WANTED: Adventurers, mercenaries, and soldiers of fortune whose coin purses are lighter than they’d like.

Exploration and excitement are knocking at your door! Ancestral ruins housing magical splendor are ripe for the taking. All we need are a few brave souls daring enough to tread into the darkness! You will be paid handsomely so long as our associate survives and returns the artifact to our care.

If you are interested please meet our associate by following the winding road west of Valintal, when you get to the Ro’an Creek bridge take a left on the side road and follow that until you come across a gargantuan twisting red oak that divides the path. We meet at midday.

- Arcane Elven Historical Society
Lilly’s eyes scanned the document from top to bottom once more. This bulletin looked much better than the last few. Very official, it had a decorative stamp with a red seal and everything. Parchments with fancy red seals always looked important. Hopefully this one was convincing enough to get a few more experienced blades so she could get her hands on the prize she had been seeking for the last two months. She had passed the news around to every tavern in Valintal and posted the bulletin on as many sign posts as she could find.

“Ancestral ruins” sounded much nicer than “ancient archmagus tower that fell into disrepair centuries ago.” She also didn’t mention the nest of hobgoblins that prevented her from proceeding beyond the first story of the tower. Or any of the dangers that likely awaited the would-be explorers on higher floors of the tower. Traps, magical fields, demons, or possibly even spider webs… there was no way of knowing what horrors lay ahead.

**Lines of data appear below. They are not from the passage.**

(* ===== verification/Rescan.v ===== *)
(** * Rescan Reconciler: [rescanAudioFiles]

    Source: src/server/utils/audioFileScanner.js, lines 234-292.  The loop
    walks the references of [audiobook.audioFiles] (the array is not
    changed by the loop), re-scans each file, patches the audio-file object
    through [updateMetadata], and when the patch changed something looks for
    the file's track: by [ino] first, then, unless the file is excluded, by
    [path], correcting the track's [ino].  The result is the number of files
    whose patch changed something. *)

From S2P Require Import Prelude JsNumber JsString StableSort Normalizer Resolver Aggregate MonadLogic.

Local Open Scope js_scope.

(** Lines 269 and 275: [audiobook.tracks.find(t => t.ino === audioFile.ino)]
    and [... t.path === audioFile.path], as positions in the array. *)
Definition find_track_by_ino (ino : string) (tracks : list AudioTrack) : option nat :=
  find_index (λ t, bool_decide (tr_ino t = ino)) tracks.

Definition find_track_by_path (path : string) (tracks : list AudioTrack) : option nat :=
  find_index (λ t, bool_decide (tr_path t = path)) tracks.

(** Lines 268-286: synchronising the track of a file whose metadata
    changed. *)
Definition sync_track (af : AudioFile) : M unit :=
  let* ab := get_ab in
  match find_track_by_ino (af_ino af) (ab_tracks ab) with
  | Some i => update_track_at i (syncMetadata af)
  | None =>
      if negb (af_exclude af) then
        match find_track_by_path (af_path af) (ab_tracks ab) with
        | Some i =>
            log LError (MsgInoMismatch (af_filename af)) ;;;
            update_track_at i (λ t, syncMetadata af (set_track_ino (af_ino af) t))
        | None => log LError (MsgNoMatchingTrack (af_filename af) (ab_title ab))
        end
      else ret tt
  end.

Section Rescan.
Context (prober : string -> bool -> ProbeOutcome).

(** Lines 239-288: one iteration, with the counter [updates]. *)
Definition rescan_file (updates : nat) (l : loc) : M nat :=
  let* o := read_file l in
  match o with
  | None => ret updates
  | Some audioFile =>
      let* scanData := mscan prober (af_fullPath audioFile) false in
      if scan_failed scanData then
        log LError (MsgScanFailed (af_path audioFile)) ;;; ret updates
      else
        let* ab := get_ab in
        let tn := resolve_track_numbers (book_ctx ab) (af_filename audioFile) scanData in
        let* hasUpdates := updateMetadata l scanData tn in
        if hasUpdates then
          let* o' := read_file l in
          sync_track (default audioFile o') ;;; ret (S updates)
        else ret updates
  end.

(** Lines 234-292: [rescanAudioFiles(audiobook)]. *)
Definition rescanAudioFiles : M nat :=
  let* ab := get_ab in
  mfold rescan_file 0 (ab_audioFiles ab).
End Rescan.

(** ** What a rescan computes *)

(** The file [af] patched with the scan result [r]. *)
Definition rescan_patch (book : BookCtx) (af : AudioFile) (r : ScanResult) : AudioFile :=
  af_update r (resolve_track_numbers book (af_filename af) r) af.

(** Whether the rescan of the file at [l] changes it. *)
Definition rescan_changes prober (book : BookCtx) (h : gmap loc AudioFile) (l : loc) : bool :=
  match h !! l with
  | Some af =>
      match scan prober (af_fullPath af) false with
      | Some r => negb (scan_failed r) && negb (bool_decide (rescan_patch book af r = af))
      | None => false
      end
  | None => false
  end.

(** The prober answers on the file at [l]. *)
Definition rescan_ready prober (h : gmap loc AudioFile) (l : loc) : Prop :=
  match h !! l with Some af => is_Some (scan prober (af_fullPath af) false) | None => True end.

(** * Properties *)

Lemma rescan_file_failed prober w l af r n :
  w_heap w !! l = Some af -> scan prober (af_fullPath af) false = Some r -> scan_failed r = true ->
  rescan_file prober n l w =
    (Done n, add_log [(LDebug, MsgScanningPath (af_fullPath af)); (LError, MsgScanFailed (af_path af))] w).
Proof.
  destruct w as [h nx ab lg]. intros Hl Hs Hf. unfold rescan_file, mscan. mrun_all. simpl in Hl.
  rewrite Hl, Hs, Hf. unfold add_log. simpl. by rewrite <- app_assoc.
Qed.

Lemma rescan_file_unchanged prober w l af r n :
  w_heap w !! l = Some af -> scan prober (af_fullPath af) false = Some r -> scan_failed r = false ->
  rescan_patch (book_ctx (w_ab w)) af r = af ->
  rescan_file prober n l w = (Done n, add_log [(LDebug, MsgScanningPath (af_fullPath af))] w).
Proof.
  destruct w as [h nx ab lg]. intros Hl Hs Hf Heq. simpl in *. unfold rescan_file, mscan. mrun_all.
  rewrite Hl, Hs, Hf, Hl. unfold rescan_patch in Heq. rewrite Heq, bool_decide_eq_true_2 by done. simpl.
  unfold add_log. simpl. by rewrite (alter_const_Some _ _ _ af Hl), insert_id.
Qed.

Lemma rescan_file_changed prober w l af r n :
  w_heap w !! l = Some af -> scan prober (af_fullPath af) false = Some r -> scan_failed r = false ->
  rescan_patch (book_ctx (w_ab w)) af r <> af ->
  rescan_file prober n l w =
    (sync_track (rescan_patch (book_ctx (w_ab w)) af r) ;;; ret (S n))
      (set_heap (<[l := rescan_patch (book_ctx (w_ab w)) af r]> (w_heap w))
         (add_log [(LDebug, MsgScanningPath (af_fullPath af))] w)).
Proof.
  destruct w as [h nx ab lg]. intros Hl Hs Hf Hne. simpl in *. unfold rescan_file, mscan. mrun_all.
  rewrite Hl, Hs, Hf, Hl. unfold rescan_patch in *. rewrite bool_decide_eq_false_2 by done. simpl.
  rewrite lookup_alter_eq, Hl. simpl. unfold set_heap, add_log. simpl.
  by rewrite (alter_const_Some _ _ _ af Hl).
Qed.

Lemma sync_track_by_ino af w i :
  find_track_by_ino (af_ino af) (ab_tracks (w_ab w)) = Some i ->
  sync_track af w = (Done tt, set_ab (with_tracks (alter (syncMetadata af) i (ab_tracks (w_ab w))) (w_ab w)) w).
Proof. intros Hi. unfold sync_track. mrun. by rewrite Hi. Qed.

Lemma sync_track_by_path af w i :
  find_track_by_ino (af_ino af) (ab_tracks (w_ab w)) = None -> af_exclude af = false ->
  find_track_by_path (af_path af) (ab_tracks (w_ab w)) = Some i ->
  sync_track af w =
    (Done tt, set_ab (with_tracks (alter (λ t, syncMetadata af (set_track_ino (af_ino af) t)) i
                                     (ab_tracks (w_ab w))) (w_ab w))
                (add_log [(LError, MsgInoMismatch (af_filename af))] w)).
Proof. intros Hi Hx Hp. unfold sync_track. mrun. rewrite Hi, Hx, Hp. by mrun. Qed.

Lemma sync_track_orphan af w :
  find_track_by_ino (af_ino af) (ab_tracks (w_ab w)) = None -> af_exclude af = false ->
  find_track_by_path (af_path af) (ab_tracks (w_ab w)) = None ->
  sync_track af w = (Done tt, add_log [(LError, MsgNoMatchingTrack (af_filename af) (ab_title (w_ab w)))] w).
Proof. intros Hi Hx Hp. unfold sync_track. mrun. by rewrite Hi, Hx, Hp. Qed.

Lemma sync_track_frame af w :
  (sync_track af w).1 = Done tt /\ w_heap (sync_track af w).2 = w_heap w /\
  ab_book (w_ab (sync_track af w).2) = ab_book (w_ab w).
Proof.
  unfold sync_track. mrun.
  destruct (find_track_by_ino _ _); mrun; [done|].
  destruct (af_exclude af); mrun; [done|]. by destruct (find_track_by_path _ _); mrun.
Qed.



Lemma rescan_file_step prober w l n :
  rescan_ready prober (w_heap w) l ->
  exists w', rescan_file prober n l w =
    (Done (if rescan_changes prober (book_ctx (w_ab w)) (w_heap w) l then S n else n), w') /\
    (forall k, k <> l -> w_heap w' !! k = w_heap w !! k) /\ ab_book (w_ab w') = ab_book (w_ab w).
Proof.
  unfold rescan_ready, rescan_changes. intros Hr.
  destruct (w_heap w !! l) as [af|] eqn:Hl;
    [|unfold rescan_file; mrun; rewrite Hl; mrun; by eexists].
  destruct (scan prober (af_fullPath af) false) as [r|] eqn:Hs; [|by destruct Hr].
  destruct (scan_failed r) eqn:Hf; simpl.
  { rewrite (rescan_file_failed _ _ _ _ _ _ Hl Hs Hf). eexists; split; [done|]. by destruct w. }
  destruct (decide (rescan_patch (book_ctx (w_ab w)) af r = af)) as [Heq|Hne].
  { rewrite bool_decide_eq_true_2 by done. rewrite (rescan_file_unchanged _ _ _ _ _ _ Hl Hs Hf Heq).
    eexists; split; [done|]. by destruct w. }
  rewrite bool_decide_eq_false_2 by done. rewrite (rescan_file_changed _ _ _ _ _ _ Hl Hs Hf Hne).
  set (w1 := set_heap _ _). destruct (sync_track_frame (rescan_patch (book_ctx (w_ab w)) af r) w1) as (H1 & H2 & H3).
  unfold bind. destruct (sync_track _ w1) as [[[]|] w2]; simpl in *; [|done].
  eexists; split; [done|]. split; [|by rewrite H3].
  intros k Hk. rewrite H2. unfold w1. simpl. by rewrite lookup_insert_ne.
Qed.

Lemma rescan_loop prober ls : forall n w,
  NoDup ls -> Forall (rescan_ready prober (w_heap w)) ls ->
  exists w', mfold (rescan_file prober) n ls w =
    (Done (n + length (List.filter (rescan_changes prober (book_ctx (w_ab w)) (w_heap w)) ls)), w').
Proof.
  induction ls as [|l ls IH]; intros n w Hnd Hr; simpl; [rewrite Nat.add_0_r; by eexists|].
  apply NoDup_cons in Hnd as [Hl Hnd]. apply Forall_cons in Hr as [Hrl Hr].
  destruct (rescan_file_step prober w l n Hrl) as (w1 & Hrun & Hh & Hb).
  unfold bind. rewrite Hrun.
  assert (Hagree : forall k, k ∈ ls -> w_heap w1 !! k = w_heap w !! k) by (intros k Hk; apply Hh; by intros ->).
  destruct (IH (if rescan_changes prober (book_ctx (w_ab w)) (w_heap w) l then S n else n) w1 Hnd)
    as (w2 & Hrun2).
  { rewrite Forall_forall in Hr |- *. intros k Hk. unfold rescan_ready. rewrite Hagree by done. by apply Hr. }
  rewrite Hrun2. exists w2. do 2 f_equal.
  assert (Hf : List.filter (rescan_changes prober (book_ctx (w_ab w1)) (w_heap w1)) ls =
               List.filter (rescan_changes prober (book_ctx (w_ab w)) (w_heap w)) ls).
  { apply filter_ext_in. intros k Hk. unfold rescan_changes, book_ctx. rewrite Hb, Hagree; [done|].
    by apply list_elem_of_In. }
  rewrite Hf. destruct (rescan_changes _ _ _ l); simpl; lia.
Qed.

(** C14. [rescanAudioFiles] returns the number of audio files whose
    rescan changes them, when the audiobook holds each file once and the
    prober answers on every file. *)
Theorem rescan_counts_updates prober w :
  NoDup (ab_audioFiles (w_ab w)) -> Forall (rescan_ready prober (w_heap w)) (ab_audioFiles (w_ab w)) ->
  (rescanAudioFiles prober w).1 =
    Done (length (List.filter (rescan_changes prober (book_ctx (w_ab w)) (w_heap w)) (ab_audioFiles (w_ab w)))).
Proof.
  intros Hnd Hr. unfold rescanAudioFiles. mrun.
  destruct (rescan_loop prober _ 0 w Hnd Hr) as (w' & ->). done.
Qed.

(** C16. A changed file whose track is found by [path] but not by [ino]:
    the track takes the file's [ino] and is synchronised once, the file is
    counted, and the mismatch is logged. *)
Theorem rescan_file_path_fallback prober w l af r n i :
  w_heap w !! l = Some af -> scan prober (af_fullPath af) false = Some r -> scan_failed r = false ->
  rescan_patch (book_ctx (w_ab w)) af r <> af ->
  find_track_by_ino (af_ino af) (ab_tracks (w_ab w)) = None -> af_exclude af = false ->
  find_track_by_path (af_path af) (ab_tracks (w_ab w)) = Some i ->
  exists w', rescan_file prober n l w = (Done (S n), w') /\
    ab_tracks (w_ab w') =
      alter (λ t, syncMetadata (rescan_patch (book_ctx (w_ab w)) af r) (set_track_ino (af_ino af) t)) i
        (ab_tracks (w_ab w)) /\
    w_heap w' = <[l := rescan_patch (book_ctx (w_ab w)) af r]> (w_heap w) /\
    w_log w' = w_log w ++ [(LDebug, MsgScanningPath (af_fullPath af)); (LError, MsgInoMismatch (af_filename af))].
Proof.
  intros Hl Hs Hf Hne Hino Hx Hp. rewrite (rescan_file_changed _ _ _ _ _ _ Hl Hs Hf Hne).
  unfold bind. rewrite sync_track_by_path with (i := i) by done. mrun.
  eexists; split; [done|]. destruct w; simpl. split; [done|]. split; [done|]. by rewrite <- app_assoc.
Qed.

(** A file whose rescan changes nothing is not counted, and neither the
    tracks nor the audio files change. *)
Lemma rescan_unchanged_keeps_track prober w l af r n :
  w_heap w !! l = Some af -> scan prober (af_fullPath af) false = Some r -> scan_failed r = false ->
  rescan_patch (book_ctx (w_ab w)) af r = af ->
  (rescan_file prober n l w).1 = Done n /\
  ab_tracks (w_ab (rescan_file prober n l w).2) = ab_tracks (w_ab w) /\
  w_heap (rescan_file prober n l w).2 = w_heap w.
Proof. intros Hl Hs Hf Heq. rewrite (rescan_file_unchanged _ _ _ _ _ _ Hl Hs Hf Heq). by destruct w. Qed.

(** A changed file whose track is found by [ino] has that track
    synchronised, and only that one. *)
Lemma rescan_file_ino_sync prober w l af r n i :
  w_heap w !! l = Some af -> scan prober (af_fullPath af) false = Some r -> scan_failed r = false ->
  rescan_patch (book_ctx (w_ab w)) af r <> af ->
  find_track_by_ino (af_ino af) (ab_tracks (w_ab w)) = Some i ->
  exists w', rescan_file prober n l w = (Done (S n), w') /\
    ab_tracks (w_ab w') = alter (syncMetadata (rescan_patch (book_ctx (w_ab w)) af r)) i (ab_tracks (w_ab w)) /\
    w_heap w' = <[l := rescan_patch (book_ctx (w_ab w)) af r]> (w_heap w).
Proof.
  intros Hl Hs Hf Hne Hino. rewrite (rescan_file_changed _ _ _ _ _ _ Hl Hs Hf Hne).
  unfold bind. rewrite sync_track_by_ino with (i := i) by done. mrun.
  eexists; split; [done|]. by destruct w.
Qed.

(** C18. A changed file that is not excluded and has no track by [ino] nor by
    [path] is counted and reported; no track is created. *)
Theorem rescan_file_orphan prober w l af r n :
  w_heap w !! l = Some af -> scan prober (af_fullPath af) false = Some r -> scan_failed r = false ->
  rescan_patch (book_ctx (w_ab w)) af r <> af ->
  find_track_by_ino (af_ino af) (ab_tracks (w_ab w)) = None -> af_exclude af = false ->
  find_track_by_path (af_path af) (ab_tracks (w_ab w)) = None ->
  exists w', rescan_file prober n l w = (Done (S n), w') /\
    ab_tracks (w_ab w') = ab_tracks (w_ab w) /\
    w_log w' = w_log w ++ [(LDebug, MsgScanningPath (af_fullPath af));
                           (LError, MsgNoMatchingTrack (af_filename af) (ab_title (w_ab w)))].
Proof.
  intros Hl Hs Hf Hne Hino Hx Hp. rewrite (rescan_file_changed _ _ _ _ _ _ Hl Hs Hf Hne).
  unfold bind. rewrite sync_track_orphan by done. mrun.
  eexists; split; [done|]. destruct w; simpl. split; [done|]. by rewrite <- app_assoc.
Qed.
(* ===== verification/WorldInvariant.v ===== *)
(** * Well-formedness of the world the reconcilers mutate

    [world_wf] is the type invariant of the aggregate as the scanner uses
    it: [audiobook.audioFiles] references exactly the allocated audio-file
    objects, each once; every address at or above [w_next] is free; and
    every audio-file object is consistent ([file_ok]: a file marked
    [invalid] carries an [error]).  Each write of the source keeps it: the
    instances [wf_import] and [wf_rescan] discharge the obligations of the
    interfaces of [Contracts], whose client lemmas carry the invariant
    through [scanAudioFiles], [rescanAudioFiles] and [scanTrackNumbers],
    also through a rejected probe. *)

From S2P Require Import Prelude JsNumber JsString StableSort Normalizer Resolver Aggregate MonadLogic BatchImport Rescan Diagnostics Contracts.

Local Open Scope js_scope.

(** Lines 178-179 and 185-186 write [invalid] and [error] together. *)
Definition file_ok (af : AudioFile) : Prop := af_invalid af = true -> is_Some (af_error af).

Record world_wf (w : World) : Prop := {
  wf_files : forall l, is_Some (w_heap w !! l) <-> l ∈ ab_audioFiles (w_ab w);
  wf_nodup : NoDup (ab_audioFiles (w_ab w));
  wf_fresh : heap_fresh w;
  wf_ok : map_Forall (λ _, file_ok) (w_heap w)
}.

(** The invariant in terms of the heap's domain, which is decidable. *)
Definition world_wf_dom (w : World) : Prop :=
  dom (w_heap w) = (list_to_set (ab_audioFiles (w_ab w)) : gset loc) /\
  NoDup (ab_audioFiles (w_ab w)) /\
  set_Forall (λ l, l < w_next w) (dom (w_heap w)) /\
  map_Forall (λ _, file_ok) (w_heap w).

#[export] Instance file_ok_dec af : Decision (file_ok af).
Proof. unfold file_ok. apply _. Defined.

#[export] Instance world_wf_dom_dec w : Decision (world_wf_dom w).
Proof. unfold world_wf_dom. apply _. Defined.

(** ** Field writes keep a file consistent *)

Lemma file_ok_mark_invalid err af : file_ok (mark_invalid err af).
Proof. by intros _; eexists. Qed.

Lemma file_ok_with_index i af : file_ok af -> file_ok (with_index i af).
Proof. done. Qed.

Lemma file_ok_bump_index af : file_ok af -> file_ok (bump_index af).
Proof. done. Qed.

Lemma file_ok_af_update r tn af : file_ok af -> file_ok (af_update r tn af).
Proof. done. Qed.

(** ** The atomic writes keep the world well formed *)

Lemma wf_log_blind : log_blind world_wf.
Proof. intros L [h nx ab lg] []. by constructor. Qed.

Lemma keeps_wf_modify_file l f :
  (forall af, file_ok af -> file_ok (f af)) -> keeps world_wf (modify_file l f).
Proof.
  intros Hf [h nx ab lg] [Hfiles Hnd Hfr Hok]. simpl in *. constructor; simpl.
  - intros k. rewrite <- Hfiles. rewrite lookup_alter_is_Some. done.
  - done.
  - intros k Hk. simpl in *. rewrite lookup_alter_None. by apply Hfr.
  - intros k af Hk. apply lookup_alter_Some in Hk as [(-> & af0 & Hl & ->)|[_ Hk]].
    + apply Hf. by eapply Hok.
    + by eapply Hok.
Qed.

Lemma keeps_wf_modify_ab f :
  (forall ab, ab_audioFiles (f ab) ≡ₚ ab_audioFiles ab) -> keeps world_wf (modify_ab f).
Proof.
  intros Hf [h nx ab lg] [Hfiles Hnd Hfr Hok]. simpl in *. constructor; simpl; try done.
  - intros k. by rewrite Hf, Hfiles.
  - by rewrite Hf.
Qed.

Lemma keeps_wf_addAudioFile nf r tn : keeps world_wf (addAudioFile nf r tn).
Proof.
  intros [h nx ab lg] [Hfiles Hnd Hfr Hok]. simpl in *.
  assert (Hnew : nx ∉ ab_audioFiles ab).
  { rewrite <- Hfiles. rewrite Hfr by (simpl; lia). by intros []. }
  constructor; simpl.
  - intros k. rewrite elem_of_app, list_elem_of_singleton, <- Hfiles.
    destruct (decide (k = nx)) as [->|Hk]; [rewrite lookup_insert_eq; naive_solver|].
    rewrite lookup_insert_ne by done. naive_solver.
  - apply NoDup_app. split; [done|]. split; [|apply NoDup_singleton].
    intros k Hk ->%list_elem_of_singleton. done.
  - intros k Hk. simpl in *. rewrite lookup_insert_ne by lia. apply Hfr. simpl. lia.
  - apply map_Forall_insert_2; [by intros ?|done].
Qed.

(** [audioFile.updateMetadata(patch)] writes the patched object back. *)
Lemma keeps_wf_updateMetadata l r tn : keeps world_wf (updateMetadata l r tn).
Proof.
  intros w Hw. unfold updateMetadata. mrun.
  destruct (w_heap w !! l) as [af|] eqn:Hl; mrun; [|done].
  apply (keeps_wf_modify_file l (λ _, af_update r tn af)); [|done].
  intros _ _. apply file_ok_af_update. by apply (wf_ok _ Hw l).
Qed.

Lemma world_wf_dom_iff w : world_wf w <-> world_wf_dom w.
Proof.
  unfold world_wf_dom, heap_fresh. split.
  - intros [Hfiles Hnd Hfr Hok]. split_and!; [|done| |done].
    + apply set_eq. intros l. by rewrite elem_of_dom, elem_of_list_to_set.
    + intros l Hl%elem_of_dom. destruct (decide (l < w_next w)); [done|].
      rewrite Hfr in Hl by lia. by destruct Hl.
  - intros (Hd & Hnd & Hlt & Hok). constructor; [|done| |done].
    + intros l. by rewrite <- elem_of_dom, Hd, elem_of_list_to_set.
    + intros l Hl. apply not_elem_of_dom. intros Hin%Hlt. lia.
Qed.

#[export] Instance world_wf_dec w : Decision (world_wf w).
Proof. refine (cast_if (decide (world_wf_dom w))); by rewrite world_wf_dom_iff. Defined.

(** ** The aggregate's operations keep the world well formed *)

#[export] Instance wf_import : ImportInvariant world_wf.
Proof.
  split.
  - apply wf_log_blind.
  - apply keeps_wf_addAudioFile.
  - intros l f Hf. apply keeps_wf_modify_file. destruct Hf; auto using file_ok_mark_invalid,
      file_ok_with_index, file_ok_bump_index.
  - intros f Hf. apply keeps_wf_modify_ab. intros ab.
    destruct Hf; simpl; [apply js_sort_Permutation|done|done].
Qed.

#[export] Instance wf_rescan : RescanInvariant world_wf.
Proof.
  split.
  - apply wf_log_blind.
  - apply keeps_wf_updateMetadata.
  - intros i f _. by apply keeps_wf_modify_ab.
Qed.

(** * The reconcilers keep the world well formed *)

(** C4. Whatever the prober answers, and also when a probe rejects,
    [scanAudioFiles] leaves a well-formed world: the audio files it adds
    are fresh objects referenced once from [audiobook.audioFiles], the
    re-sort of that array loses no reference, and every file it marks
    invalid carries its error. *)
Theorem scanAudioFiles_wf prober nfs w :
  world_wf w -> world_wf (scanAudioFiles prober nfs w).2.
Proof. apply keeps_run, import_keeps, _. Qed.

(** [rescanAudioFiles] leaves a well-formed world: it patches the existing
    objects in place and allocates none. *)
Lemma rescanAudioFiles_wf prober w :
  world_wf w -> world_wf (rescanAudioFiles prober w).2.
Proof. apply keeps_run, rescan_keeps, _. Qed.

Lemma scanTrackNumbers_wf prober w :
  world_wf w -> world_wf (scanTrackNumbers prober w).2.
Proof. apply keeps_run, diagnostics_keeps, wf_log_blind. Qed.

After her first expedition with that elven bard who claimed to be the “best knife chucker in Raiaera” she had grown more and more desperate. They hadn’t proceeded more than two feet into the tower when one of the hobgoblins was alerted and subdued the so-called famous bard. Lilly barely got out with her life and was reminded once again of how miserable bards, particularly elven ones, made her.

The second try went a bit better. A band of three brothers claimed they would get her whatever object the tower held. They managed to actually slay a few of the goblins before the eldest two brothers were murdered horribly. Their youngest sibling lost an ear and wouldn’t stop crying to Lilthis about how much it hurt. Humans were much worse than bards or elves. At least elves lived past the age of fifty. And they had the decency to not sob in front of a dark elven lady.

“Third tries a charm I guess,” the young woman muttered as she leaned against the oak. The midday sun gleaned against her charcoaled flesh and radiated off her snowy white hair. She was staring at the tower just across the field that lay before her. That tower would be conquered. It’s secrets would be revealed. And Lilly would claim the illusory stone and the archmage’s schematics for herself.